FISHING WAREHOUSE ℝℕ ℍℝ
Legendary tales of enormous estuarine crocodiles and their capture, by whatever means, are nothing new to generational North Queenslanders.
Such yarns almost always invoke a degree of wonder, incite debate – sometimes fierce - and deliver community history lessons (along with embellishments sometimes beyond reasonable imagination).
They invariably leave the listener wanting more, such is the mystery and danger surrounding the dinosaurian reptiles.
One particular image that hangs on the Warehouse wall often demands customers pause and perhaps contemplate the life and times of those who went before us… pioneers that helped shape this great city and surrounding districts.
A large crocodile laid out on a river or creek bank with 2 children, siblings, sitting atop and a shaded figure behind, is extraordinary and compliments a yarn that stretches back nearly 100 years.
The image is simply labelled ‘Ross River, Townsville 1928’, but we now know that to be only partially true – the year correct; however, it seems Alligator Creek was the kingdom of the 16 ½ foot (5 metre) crocodile known as Big Ben.
The yarn is a good one and recounts the capture of Big Ben by Mrs Mary Ann Lee, the story detailed in the 1937 book written by Norman Caldwell.
“We were living on the bank of a creek near Townsville at the time,” an article in the Daily Mercury quoted Mrs Lee.
“One still summer evening, I was warming goat’s milk in a saucepan over an open fire. I heard a sudden loud splash behind me.”
Those lines commenced a story where Mrs Lee set about catching the large croc known as Big Ben, an animal responsible for taking at least one of the Lee’s goats which had become entangled in a fishing net and subsequent bleating attracting the crocodile.

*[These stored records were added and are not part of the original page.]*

Definition entry_config (entry : Mapping) : Value :=
  match mget entry (lit "transform_config") with Some v => if truthy v then v else VMapping [] | None => VMapping [] end.
(** A rule is loaded only with a placeholder and a secret that has a value right
    now; its domains are lower-cased; and its transform is the one an identical
    rule already had, this reload or the one before, a new one otherwise. *)
Theorem build_rule_spec w entry (old new : TransformMap) :
  let '(w', old', new', rule) := build_rule w entry old new in
  match rule with
  | None => w' = w /\ old' = old /\ new' = new
      \/ exists e, build_transform w (default [] (as_str (mget entry (lit "transform")))) (read_secret w (default [] (as_str (mget entry (lit "env"))))) (entry_config entry) = (w', Err e)
  | Some r =>
      placeholder r <> [] /\ real_value r = read_secret w (name r) /\ real_value r <> []
      /\ inject_to r = map to_lowercase (str_list (mget entry (lit "inject_to"))) /\ recent r = []
      /\ let key := (name r, transform r, canonical (entry_config entry), real_value r) in
         match transform_impl r with
         | None => transform r = [] /\ w' = w /\ old' = old /\ new' = new
         | Some t => transform r <> [] /\ tm_get new' key = Some t
             /\ (forall u, tm_get new key = Some u -> t = u /\ w' = w)
             /\ (forall u, tm_get new key = None -> tm_get old key = Some u -> t = u /\ w' = w)
         end
  end.
Proof.
  unfold build_rule. fold (entry_config entry).
  set (env := default [] (as_str (mget entry (lit "env")))). set (ph := default [] (as_str (mget entry (lit "placeholder")))).
  set (tr := default [] (as_str (mget entry (lit "transform")))). cbv zeta.
  destruct (bool_decide (ph = [])) eqn:Ep; [by left|]. destruct (bool_decide (read_secret w env = [])) eqn:Es; [by left|].
  apply bool_decide_eq_false in Ep, Es. destruct (bool_decide (tr = [])) eqn:Et.
  { apply bool_decide_eq_true in Et. cbn. by split_and!. }
  apply bool_decide_eq_false in Et. set (key := (env, tr, canonical (entry_config entry), read_secret w env)).
  destruct (tm_get new key) as [t|] eqn:En; [|destruct (tm_get old key) as [t|] eqn:Eo].
  - cbn [name transform real_value transform_impl placeholder inject_to recent]. fold key. rewrite En. split_and!; try done; [by rewrite tm_get_insert|by intros u [= ->]].
  - cbn [name transform real_value transform_impl placeholder inject_to recent]. fold key. rewrite En, Eo. split_and!; try done; [by rewrite tm_get_insert|by intros u _ [= ->]].
  - destruct (build_transform w tr (read_secret w env) (entry_config entry)) as [w' [t|e]] eqn:Eb; [|right; by exists e].
    cbn [name transform real_value transform_impl placeholder inject_to recent]. fold key. rewrite En, Eo. split_and!; try done. by rewrite tm_get_insert.
Qed.
(* ===== verification/InjectorSpec.v ===== *)
(** What the injector promises: secrets reach only the hosts their rule names and,
    strictly, only credential headers; the policy check decides exactly that; and
    a streamed response is redacted exactly as a buffered one. *)
From S2P Require Import Prelude Utf8 Json Value Inspect Forms FormsSplit StreamRedact Base64Rewrite Message Url BodyCodec Rules RulesSpec Injector.
From Stdlib Require Import ZifyBool.

(** ** Headers *)

Definition of_name (n : bytes) (e : bytes * bytes) : bool := eq_ignore_ascii_case e.1 n.

Lemma set_header_loop_other h n v m : eq_ignore_ascii_case n m = false ->
  List.filter (of_name m) (set_header_loop h n v).1 = List.filter (of_name m) h.
Proof.
  intros Hnm. revert v. induction h as [|[k x] h IH]; intros v; [reflexivity|]. cbn [set_header_loop].
  destruct (eq_ignore_ascii_case k n) eqn:Ek; cbn [negb].
  - assert (Em : of_name m (k, x) = false) by (unfold of_name; cbn [fst]; by rewrite (eq_ignore_trans k n)).
    destruct v as [new|].
    + specialize (IH None). destruct (set_header_loop h n None) as [h' l]. cbn [fst] in *. cbn [List.filter]. change (of_name m (k, new)) with (of_name m (k, x)).
      by rewrite Em.
    + rewrite IH. cbn [List.filter]. by rewrite Em.
  - specialize (IH v). destruct (set_header_loop h n v) as [h' l]. cbn [fst] in *. cbn [List.filter]. by rewrite IH.
Qed.
Lemma set_header_other h n v m : eq_ignore_ascii_case n m = false -> List.filter (of_name m) (set_header h n v) = List.filter (of_name m) h.
Proof.
  intros Hnm. unfold set_header. pose proof (set_header_loop_other h n (Some v) m Hnm) as Ho. destruct (set_header_loop h n (Some v)) as [h' l]. cbn [fst] in Ho.
  destruct l as [new|]; [|exact Ho]. rewrite List.filter_app, Ho. cbn [List.filter]. unfold of_name at 2. cbn [fst]. rewrite Hnm. apply app_nil_r.
Qed.
Lemma rewrite_items_other f items h m : (forall k v new, (k, v) ∈ items -> eq_ignore_ascii_case k m = true -> f k v = Some new -> False) ->
  List.filter (of_name m) (rewrite_items f items h).1 = List.filter (of_name m) h.
Proof.
  revert h. induction items as [|[k v] items IH]; intros h Hf; [reflexivity|]. cbn [rewrite_items]. destruct (f k v) as [new|] eqn:E.
  - cbn [fst]. rewrite IH by (intros k' v' new' Hin; apply (Hf k' v' new'); by right). apply set_header_other. apply not_true_iff_false. intros Ek.
    by apply (Hf k v new (list_elem_of_here _ _) Ek E).
  - apply IH. intros k' v' new' Hin. apply (Hf k' v' new'). by right.
Qed.
Lemma rewrite_items_none f items h : (forall k v, (k, v) ∈ items -> f k v = None) -> rewrite_items f items h = (h, false).
Proof.
  intros Hf. induction items as [|[k v] items IH]; [reflexivity|]. cbn [rewrite_items]. rewrite Hf by (by left). apply IH. intros k' v' Hin. apply Hf. by right.
Qed.
(** The answer of one call, when the stream holds what is pending. *)
Definition answers (rest : bytes) (body : bytes) (r : Buffered * result ReadError (BodyReader * option bytes)) : Prop :=
  exists c' b' p, r = (c', Ok (b', p)) /\ flowing (io c') /\
    match p with
    | None => body = [] /\ stream c' = rest
    | Some x => x <> [] /\ exists body', body = x ++ body' /\ pending readable b' (stream c') body' rest
    end.
Lemma take_answers c1 want b' body rest : flowing (io c1) -> buf c1 <> [] -> 0 < want -> take (Z.to_nat want) (stream c1) = take (Z.to_nat want) body ->
  (forall k, (0 < k)%nat -> (k <= length (buf c1))%nat -> Z.of_nat k <= want -> pending readable (b' (want - Z.of_nat k)) (drop k (stream c1)) (drop k body) rest) ->
  answers rest body ((let> (piece, rest) := take_piece want in cret (b' rest, Some piece)) c1).
Proof.
  intros Hf Hb Hw Hbody Hp. destruct (take_piece_stream want c1) as (k & Et & Hk & Es & Hkn & Hk0). specialize (Hkn ltac:(lia)). specialize (Hk0 ltac:(lia) Hb).
  unfold cbind. rewrite Et. assert (Ht : take k (stream c1) = take k body) by (apply (f_equal (take k)) in Hbody; rewrite !take_take in Hbody; by replace (k `min` Z.to_nat want)%nat with k in Hbody by lia).
  exists (mkBuffered (drop k (buf c1)) (io c1)), (b' (want - Z.of_nat k)), (Some (take k (stream c1))). split; [done|]. split; [exact Hf|].
  split; [apply take_nonempty; [done|]; unfold stream; by destruct (buf c1)|]. exists (drop k body). rewrite Ht, take_drop. split; [done|]. rewrite Es. by apply Hp.
Qed.
Lemma cbind_ok {A B} (m : conn A) (k : A -> conn B) c c1 a : m c = (c1, Ok a) -> cbind m k c = k a c1.
Proof. unfold cbind. by intros ->. Qed.
Lemma pending_drop P b s body rest k n : reader_done b = false -> framing b = Chunked -> chunk b = InData n -> (0 < k)%nat -> Z.of_nat k <= n ->
  pending P b s body rest ->
  pending P (at_chunk b (if n - Z.of_nat k =? 0 then DataEnd else InData (n - Z.of_nat k))) (drop k s) (drop k body) rest.
Proof.
  intros Hd Hfr Hc Hk Hn. unfold pending, at_chunk. cbn [reader_done framing chunk]. rewrite Hd, Hfr, Hc. intros (data & s' & body' & -> & -> & Hlen & Hch).
  assert (length data = Z.to_nat n) by (unfold len in Hlen; lia). destruct (Z.eqb_spec (n - Z.of_nat k) 0).
  - exists s'. rewrite (drop_app_ge data body'), (drop_app_ge data) by lia. replace (k - length data)%nat with O by lia. by rewrite !drop_0.
  - exists (drop k data), s', body'. rewrite !drop_app_le by lia. repeat split; try done. unfold len. rewrite length_drop. lia.
Qed.
Lemma in_data_answers fuel b c n body rest : flowing (io c) -> reader_done b = false -> framing b = Chunked -> chunk b = InData n -> 0 < n ->
  pending readable b (stream c) body rest -> answers rest body (next_chunked_loop (S fuel) b c).
Proof.
  intros Hf Hd Hfr Hc Hn Hp. cbn [next_chunked_loop]. rewrite Hc. pose proof Hp as Hp'. unfold pending in Hp'. rewrite Hd, Hfr, Hc in Hp'.
  destruct Hp' as (data & s' & body' & Es & Eb & Hlen & _).
  destruct (fill_if_empty_delivers (Some CLOSED) c Hf) as (c1 & E & Hf1 & Es1 & Hb1); [rewrite Es; destruct data; [unfold len in Hlen; cbn in Hlen; lia|done]|].
  rewrite (cbind_ok _ _ _ _ _ E). apply (take_answers c1 n (fun rest => at_chunk b (if rest =? 0 then DataEnd else InData rest))); try done.
  - rewrite Es1, Es, Eb. assert (Hlen' : Z.to_nat n = length data) by (unfold len in Hlen; lia). by rewrite Hlen', !take_app_length.
  - intros k Hk _ Hkn. rewrite Es1. by apply (pending_drop readable b _ _ _ k n).
Qed.
Lemma size_answers fuel b c body rest : flowing (io c) -> reader_done b = false -> framing b = Chunked -> chunk b = Size ->
  pending readable b (stream c) body rest -> answers rest body (next_chunked_loop (S (S fuel)) b c).
Proof.
  intros Hf Hd Hfr Hc Hp. remember (S fuel) as f1. cbn [next_chunked_loop]. rewrite Hc. unfold pending in Hp. rewrite Hd, Hfr, Hc in Hp.
  remember (stream c) as s eqn:Es. destruct Hp as [line s rest Hl Hr Hsz Ht|line data s body rest Hl Hr Hsz Hne Hch].
  - destruct (read_chunk_size_delivers line 0 s Hl Hr Hsz c Hf (eq_sym Es)) as (c1 & E1 & Hf1 & Es1). rewrite (cbind_ok _ _ _ _ _ E1). cbn [Z.eqb].
    pose proof (io_size_stream c1). rewrite Es1 in *. destruct (skip_trailers_delivers (S (io_size c1)) s rest Ht ltac:(lia) c1 Hf1 Es1) as (c2 & E2 & Hf2 & Es2).
    rewrite (cbind_ok _ _ _ _ _ E2). by exists c2, (finished b), None.
  - destruct (read_chunk_size_delivers line _ (data ++ CRLF ++ s) Hl Hr Hsz c Hf (eq_sym Es)) as (c1 & E1 & Hf1 & Es1). rewrite (cbind_ok _ _ _ _ _ E1).
    assert (0 < len data) by (unfold len; destruct data; [done|cbn; lia]). rewrite (proj2 (Z.eqb_neq _ _)) by lia. subst f1.
    apply (in_data_answers fuel _ c1 (len data)); try done. unfold pending, at_chunk. cbn [reader_done framing chunk]. rewrite Hd, Hfr, Es1.
    by exists data, s, body.
Qed.
Lemma next_answers b c body rest : flowing (io c) -> reader_done b = false -> reader_ok b -> pending readable b (stream c) body rest ->
  answers rest body (next b c).
Proof.
  intros Hf Hd Hok Hp. unfold next. rewrite Hd. destruct (framing b) as [m| |] eqn:Hfr.
  - assert (Hr : 0 < remaining b) by (destruct Hok as [Hok|Hok]; [congruence|by rewrite Hfr in Hok]).
    pose proof Hp as Hp'. unfold pending in Hp'. rewrite Hd, Hfr in Hp'. destruct Hp' as [Es Hl].
    destruct (fill_if_empty_delivers (Some INCOMPLETE) c Hf) as (c1 & E & Hf1 & Es1 & Hb1); [rewrite Es; destruct body; [unfold len in Hl; cbn in Hl; lia|done]|].
    rewrite (cbind_ok _ _ _ _ _ E). apply (take_answers c1 (remaining b) (fun rest => mkReader (Length m) rest (chunk b) (rest =? 0))); try done.
    + rewrite Es1, Es. unfold len in Hl. rewrite <- Hl, Nat2Z.id, take_app_length. by rewrite firstn_all.
    + intros k Hk Hkb Hkn. rewrite Es1, Es. unfold len in Hl. rewrite drop_app_le by lia. unfold pending. cbn [reader_done framing remaining].
      destruct (Z.eqb_spec (remaining b - Z.of_nat k) 0); [rewrite drop_ge by lia; done|]. split; [done|]. unfold len. rewrite length_drop. lia.
  - unfold next_chunked. destruct (chunk b) as [|n|] eqn:Hc.
    + by apply size_answers.
    + apply (in_data_answers 2 b c n); try done. destruct Hok as [Hok|Hok]; [congruence|by rewrite Hfr, Hc in Hok].
    + cbn [next_chunked_loop]. rewrite Hc. pose proof Hp as Hp'. unfold pending in Hp'. rewrite Hd, Hfr, Hc in Hp'. destruct Hp' as (s' & Es & Hch).
      destruct (expect_crlf_delivers s' c Hf Es) as (c1 & E1 & Hf1 & Es1). rewrite (cbind_ok _ _ _ _ _ E1). apply (size_answers 0); try done.
      unfold pending, at_chunk. cbn [reader_done framing chunk]. by rewrite Hd, Hfr, Es1.
  - pose proof Hp as Hp'. unfold pending in Hp'. rewrite Hd, Hfr in Hp'. destruct Hp' as [Es ->]. destruct body as [|x body].
    + unfold stream in Es. apply app_nil in Es as [Eb Ep].
      assert (Ei : io c = []) by (destruct (io c) as [|[l|e] arr]; [done|by apply Forall_cons in Hf as [Hne _]; destruct l|by apply Forall_cons in Hf as [[] _]]).
      assert (E : fill_if_empty None c = (c, Ok false)).
      { unfold fill_if_empty, reader_fill, cbind, fill. by rewrite bool_decide_eq_true_2, Ei by done. }
      rewrite (cbind_ok _ _ _ _ _ E). exists c, (finished b), None. split; [done|]. split; [done|]. unfold stream. by rewrite Eb, Ei.
    + destruct (fill_if_empty_delivers None c Hf) as (c1 & E & Hf1 & Es1 & Hb1); [by rewrite Es|]. rewrite (cbind_ok _ _ _ _ _ E). cbn [negb].
      unfold split_to. rewrite firstn_all, drop_all. exists (mkBuffered [] (io c1)), b, (Some (buf c1)). split; [done|]. split; [done|]. split; [done|].
      exists (pieces (io c1)). split; [by rewrite <- Es, <- Es1|]. unfold pending. by rewrite Hd, Hfr.
Qed.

Following a futile first attempt where Big Ben made good its freedom, Mrs Lee upsized her tackle.
“I got a long heavy rope and an outsize in shark-hooks – one specially made for deep-sea fishing – with a long chain.”
Mrs Lee baited the hook with the large goat’s head recovered from the fishing net before setting the offering from a branch overhanging the creek where a bait the previous night had been taken.
A goat was tethered nearby and was said to bleat incessantly before being released as evening fell.
It was a stormy night when the goat head bait was taken and the following morning Mrs Lee rushed to the creek where she found the rope taught and mid-stream… “and there was a monstrous crocodile floating on the water with a shark hook in its jaw.”
“I rushed back to the humpy, took down my rifle from the wall and rushing outside, fired a shot at the big brute.”
Mrs Lee missed, but racing through the scrub to her nearest neighbour, she burst into the house demanding they come and look.
The news of the hooked crocodile apparently spread like wildfire.
“All the womenfolk and the few men rushed to the spot where I had the rope tied. We all hauled together and the crocodile was yanked to the bank and shot.
Slipping a rope over the long jaw, we dragged the monster ashore. It was Big Ben alright”
A quick Google search will reveal plenty of crocodiles, affectionately or otherwise known as Big Ben, but few can boast such a capture.